> [THE TASK] When you reach the line with "noxssh_print_channel_output depth sock" in the data below, begin printing lines exactly, and stop once the line with "Definition run_shell (sock" has been printed.

Records excerpted from a collection
++++

(* ===== verification/ClientMain.v ===== *)
(** The command line client (client/main.c, [main]): it reads its settings, connects,
    verifies the host key, logs in, and runs a command or a shell. The texts it prints
    about itself are left out; the debug level goes to the environment variable that the
    library reads. *)

From S2P Require Export ClientOptions.

(** ** The calls: terminal mode and environment *)

Class Prompt (E : Type) : Type := {
  (** [tcgetattr] and [tcsetattr] without ECHO are both 0 *)
  c_hide_input : E -> bool * E;
  c_show_input : E -> E;
  (** [setenv(name, value, 1)]; [None]: [unsetenv] *)
  c_setenv : list Z -> option (list Z) -> E -> E
}.

Section files.
Context {E : Type} `{UserHost E} `{Prompt E}.

(** ** Identities *)

(** At most 4095 bytes of the file. *)
Definition noxssh_load_ed25519_seed_file (path : list Z) : M E key_load :=
  raw ← ask (c_read_file path);
  match raw with None => mret KeyFailed | Some content => lift (load_seed_text (ztake 4095 content)) end.

Definition identity_names : list (list Z) :=
  [bs "/.ssh/id_ed25519"; bs "/.ssh/id_ed25519.seed"; bs "/.noxssh/id_ed25519.seed"].

(** The loop over the names; the path is only printed. *)
Fixpoint try_identities (home : list Z) (rels : list (list Z)) : M E key_load :=
  match rels with
  | [] => mret KeyFailed
  | rel :: rels =>
      let candidate := home ++ rel in
      if zlen candidate >=? NOXSSH_MAX_PATH_LEN then try_identities home rels
      else
        rc ← noxssh_load_ed25519_seed_file candidate;
        match rc with KeyFailed => try_identities home rels | _ => mret rc end
  end.

Definition noxssh_try_load_default_identity : M E key_load :=
  home ← gets c_home;
  match noxssh_get_home_dir home NOXSSH_MAX_PATH_LEN with
  | None => mret KeyFailed
  | Some home => try_identities home identity_names
  end.

(** ** The configuration file *)

(** [cfg] afterwards; nothing is set when the file cannot be read. *)
Definition noxssh_load_ssh_config_for_host (host_alias : list Z) : M E ssh_config :=
  home ← gets c_home;
  match noxssh_get_home_dir home NOXSSH_MAX_PATH_LEN with
  | None => mret config_zero
  | Some dir =>
      content ← ask (c_read_file (ztake (NOXSSH_MAX_PATH_LEN - 1) (dir ++ bs "/.ssh/config")));
      mret (match content with Some content => config_text home host_alias content | None => config_zero end)
  end.

(** ** The password *)

(** Without its end of line, which is one character. *)
Definition strip_eol (line : list Z) : list Z :=
  match rev line with
  | c :: r => if (c =? 10) || (c =? 13) then rev r else line
  | [] => line
  end.

(** [None] is NETNOX_RETURN_BAD_PARAM. *)
Definition noxssh_prompt_password (out_password_len : Z) : M E (option (list Z)) :=
  hidden ← ask c_hide_input;
  line ← ask (c_read_stdin (out_password_len - 1));
  (if hidden : bool then modify c_show_input else mret tt);;
  mret ((fun line => strip_eol (cstr line)) <$> line).
End files.

Section code.
Context {E : Type} `{Host E} `{UserHost E} `{Prompt E} `{Terminal E} `{Network E} `{NoxTLS}.
Context (depth : nat).

Abbreviation C := (M (world netnox_ssh_client_t E)).

(** Run a function of the environment. *)
Definition in_env {A} (m : M E A) : C A := fun w => let '(o, e) := m (env w) in (o, w <| env := e |>).

Definition succeeded (rc : netnox_return_t) : bool := bool_decide (rc = NETNOX_RETURN_SUCCESS).
(** [f(..) == NETNOX_RETURN_SUCCESS] *)
Definition succeeds {A} (m : C A) : C bool :=
  r ← attempt m; mret (match r with Some _ => true | None => false end).

Definition APP_CLOSESOCK (sock : Z) : C unit := in_env (modify (c_close_tcp sock)).
(** [netnox_ssh_client_close(&client); APP_CLOSESOCK(conn.sock); return code;] *)
Definition exit_with (sock code : Z) : C Z :=
  netnox_ssh_client_close;; APP_CLOSESOCK sock;; mret code.

(** ** The session *)

Definition run_command (sock : Z) (o : alive_options) (command : list Z) : C Z :=
  started ← succeeds (netnox_ssh_client_exec depth command);
  if negb started then exit_with sock 1
  else
    noxssh_print_channel_output depth sock o;;
    c ← client_;
    exit_with sock (match netnox_ssh_client_get_remote_exit_status c with
                    | Ok remote_status => Z.land remote_status 255 | _ => 0 end).

Definition run_shell (sock : Z) (o : alive_options) (request_pty : bool) : C Z :=
  started ← succeeds (netnox_ssh_client_request_shell_ex depth request_pty);
  if negb started then exit_with sock 1
  else noxssh_interactive_shell depth sock o;; exit_with sock 0.

Definition open_and_run (o : cli_options) (s : settings) (sock : Z) : C Z :=
  opened ← succeeds (netnox_ssh_client_open_session depth);
  if negb opened then exit_with sock 1
  else
    match o_command o with
    | Some command => run_command sock (s_alive s) command
    | None => run_shell sock (s_alive s) (o_request_pty o)
    end.

(** ** Logging in *)

(** The keys: [ed25519_key_set], or [None] for the error exit. *)
Definition configure_key (o : cli_options) (s : settings) : C (option bool) :=
  given ← (match o_ed25519_private_key o with
           | Some key => succeeds (netnox_ssh_client_set_ed25519_private_key key)
           | None => mret true
           end);
  if negb given then mret None
  else
    match s_identity_file s, o_ed25519_private_key o with
    | Some path, _ =>
        loaded ← in_env (noxssh_load_ed25519_seed_file path);
        match loaded with
        | KeySuccess seed =>
            ok ← succeeds (netnox_ssh_client_set_ed25519_private_key seed);
            mret (if (ok : bool) then Some true else None)
        | _ => mret None
        end
    | None, Some _ => mret (Some true)
    | None, None =>
        loaded ← in_env noxssh_try_load_default_identity;
        match loaded with
        | KeySuccess seed => ok ← succeeds (netnox_ssh_client_set_ed25519_private_key seed); mret (Some ok)
        | _ => mret (Some false)
        end
    end.

Definition prompt_for_password : C (option (list Z)) := in_env (noxssh_prompt_password (NOXSSH_MAX_PASSWORD_LEN + 1)).

(** [password_set], or [None] for the error exit. *)
Definition configure_password (o : cli_options) (batch_mode ed25519_key_set : bool) : C (option bool) :=
  password ← (match o_password o with
              | Some password => mret (Some (Some password))
              | None =>
                  if negb ed25519_key_set && negb batch_mode
                  then answer ← prompt_for_password; mret (Some <$> answer)
                  else mret (Some None)
              end);
  match password with
  | None => mret None
  | Some None => mret (Some false)
  | Some (Some password) =>
      ok ← succeeds (netnox_ssh_client_set_password password);
      mret (if (ok : bool) then Some true else None)
  end.

(** Authenticate, with a second attempt by password when the key was rejected. *)
Definition authenticate_twice (batch_mode password_set ed25519_key_set : bool) : C netnox_return_t :=
  rc ← return_code (netnox_ssh_client_authenticate depth);
  if bool_decide (rc = NETNOX_RETURN_AUTH_REJECTED) && negb password_set && ed25519_key_set && negb batch_mode then
    answer ← prompt_for_password;
    match answer with
    | None => mret rc
    | Some password =>
        ok ← succeeds (netnox_ssh_client_set_password password);
        if (ok : bool) then return_code (netnox_ssh_client_authenticate depth) else mret rc
    end
  else mret rc.

(** What follows once the host key is trusted. *)
Definition log_in_and_run (o : cli_options) (s : settings) (sock : Z) : C Z :=
  key ← configure_key o s;
  match key with
  | None => exit_with sock 1
  | Some key =>
      password ← configure_password o (s_batch_mode s) key;
      match password with
      | None => exit_with sock 1
      | Some password =>
          if password || key then
            rc ← authenticate_twice (s_batch_mode s) password key;
            if succeeded rc then open_and_run o s sock else exit_with sock 1
          else exit_with sock 0
      end
  end.

(** ** Connecting *)

(** The fingerprint of the server's key, and the decision on it. *)
Definition check_server (o : cli_options) (s : settings) : C bool :=
  c ← client_;
  match (netnox_ssh_client_get_server_host_key_fingerprint c NETNOX_SSH_HOST_KEY_FINGERPRINT_LEN).1 with
  | Ok hostkey_fp =>
      in_env (noxssh_verify_host_key (s_host s) (s_port s) hostkey_fp (s_strict s) (o_pinned_hostkey_hex o)
                (s_batch_mode s) (s_known_hosts_file s))
  | _ => mret false
  end.

(** The client has its callbacks. *)
Definition start_ssh (o : cli_options) (s : settings) (sock : Z) : C Z :=
  connected ← succeeds (netnox_ssh_client_connect depth);
  if negb connected then APP_CLOSESOCK sock;; mret 1
  else
    trusted ← check_server o s;
    if negb trusted then exit_with sock 1 else log_in_and_run o s sock.

(** The socket is connected. *)
Definition set_up (o : cli_options) (s : settings) (sock : Z) : C Z :=
  timeouts ← (if o_io_timeout_ms o >? 0 then in_env (noxssh_set_socket_io_timeout sock (o_io_timeout_ms o)) else mret true);
  if negb timeouts then APP_CLOSESOCK sock;; mret 1
  else
    in_env (modify (c_setenv (bs "NETNOX_SSH_DEBUG")
      (if negb (o_debug_level o =? 0) then Some [48 + o_debug_level o] else None)));;
    init ← succeeds (netnox_ssh_client_init (s_port s));
    if negb init then APP_CLOSESOCK sock;; mret 1
    else
      target ← succeeds (netnox_ssh_client_set_target (s_user s) (s_host s));
      if negb target then APP_CLOSESOCK sock;; mret 1
      else
        netnox_ssh_client_set_io_callbacks true true;;
        start_ssh o s sock.

(** [args] are [argv\[1\]] to [argv\[argc - 1\]]; the result is the exit code. *)
Definition noxssh_main (args : list (list Z)) : C Z :=
  match parse_arguments false cli_zero args with
  | inl code => mret code
  | inr o =>
      match (target ← o_target o; split_target target) with
      | None => mret 1
      | Some (target_user, target_host_alias) =>
          ssh_cfg ← in_env (noxssh_load_ssh_config_for_host target_host_alias);
          let s := make_settings o ssh_cfg target_user target_host_alias in
          sock ← in_env (connect_attempts (Z.to_nat (o_connect_retries o)) (s_host s) (s_port s) (s_connect_timeout_ms s));
          match sock with
          | None => mret 1
          | Some sock => set_up o s sock
          end
      end
  end.
End code.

++++

> [EXERCISE ANSWER]
    noxssh_print_channel_output depth sock o;;
    c ← client_;
    exit_with sock (match netnox_ssh_client_get_remote_exit_status c with
                    | Ok remote_status => Z.land remote_status 255 | _ => 0 end).

Definition run_shell (sock : Z) (o : alive_options) (request_pty : bool) : C Z :=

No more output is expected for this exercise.